We find in the life of our Lord three outstanding, determining crises: the Transfiguration, the Baptism, the Temptation. The physical setting in each case was very simple and ordinary---a very ordinary mountain, the shallows and bank of a river, a lonely desert. Yet in the quiet setting of each of those scenes there was an expansion, a filling, an overflowing of the spirit of the Son of man, a widening of the door between heaven and earth, a deepening of the sense of the grace and the purpose of God, a Divine strengthening for the God-appointed task of God's Son.

And so one might work still further back through the old Book, back to men whose personality, whose faith and experience, are wrought into the bend and essential element of our religious life---Isaiah with his awe-inspiring announcement ' I saw God,' Elijah on Mount Horeb, Samuel in the Temple chamber, Moses at the ' back of the wilderness,' Abraham on the road, with the culture and comfort of ancient Ur behind, and in front a destiny to which he felt God was calling him. In the physical setting and circumstances of all these, there is nothing to arrest the attention, but in every case a door opened to the Eternal. And life for each one becomes rich with new meaning and promise, just because there is more than meets the eye or the ear, just because, for example, the impulse in Abraham's soul was more than wanderlust. Did a seraph really touch Isaiah's lips? Did the Eternal I Am really speak out of the midst of the bush? Are all these recorded experiences history or poetry or something that escapes human observation and description? There has been some glorious confusion, and it is difficult to see how it could have been otherwise. Heaven and earth came so close together that even the impressed mind cannot say how such contact was made. Amen.

Let us keep at least ajar the door that communicates in our heart between us and the unknown world of spirit.
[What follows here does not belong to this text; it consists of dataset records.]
Lemma exec_lits w ops before r o k :
  exec (List.map Lit w ++ ops) (MState before (w ++ r) o k)
  = exec ops (MState (last_char before w) r (pushed w o) k).
Proof.
  revert before o. induction w as [|c w IH]; intros before o; simpl.
  - by rewrite pushed_nil.
  - rewrite N.eqb_refl. unfold eat. simpl. rewrite IH.
    by rewrite last_char_cons, pushed_cons.
Qed.

Lemma greedy_take p min kont w :
  Forall (fun c => p c = true) w ->
  forall r before o k n res,
    stops p r ->
    (min <= n + length w)%nat ->
    kont (MState (last_char before w) r (pushed w o) k) = Some res ->
    greedy p min kont (w ++ r) (MState before (w ++ r) o k) n = Some res.
Proof.
  induction 1 as [|c w Hc Hw IH]; intros r before o k n res Hr Hn Hk; simpl.
  - rewrite pushed_nil in Hk. change (last_char before []) with before in Hk.
    simpl in Hn. rewrite Nat.add_0_r in Hn.
    destruct r as [|c r]; simpl; [|simpl in Hr; rewrite Hr];
      by destruct (Nat.leb_spec min n); [|lia].
  - rewrite Hc. unfold eat. simpl.
    rewrite (IH r (Some c) _ k (S n) res); auto.
    + simpl in Hn. lia.
    + by rewrite pushed_cons, <- (last_char_cons before).
Qed.

Lemma exec_repeat p min ops w r before o k res :
  Forall (fun c => p c = true) w ->
  (min <= length w)%nat ->
  stops p r ->
  exec ops (MState (last_char before w) r (pushed w o) k) = Some res ->
  exec (Repeat min p :: ops) (MState before (w ++ r) o k) = Some res.
Proof. intros. simpl. by apply greedy_take. Qed.


Lemma exec_open g ops st :
  exec (Open g :: ops) st = exec ops (open_group g st).
Proof. reflexivity. Qed.

Lemma exec_close g ops st :
  exec (Close g :: ops) st = exec ops (close_group g st).
Proof. reflexivity. Qed.

Lemma exec_bol ops st :
  at_bol st = true -> exec (Bol :: ops) st = exec ops st.
Proof. intros H. simpl. by rewrite H. Qed.

Lemma exec_eol ops st :
  at_eol st = true -> exec (Eol :: ops) st = exec ops st.
Proof. intros H. simpl. by rewrite H. Qed.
It is something to acknowledge God's lordship of the sense world, to thank Him for material gifts and blessings, to pray with bowed head, ' Give us this day our daily bread '; but this does not satisfy the depths of our desires, the wide range of our needs, ' Man shall not live by bread alone.' We are spirit, no less than God is spirit, and He will come to us if we leave open the gate of the spirit, with such power as to make the fact of His coming the central certainty of our life.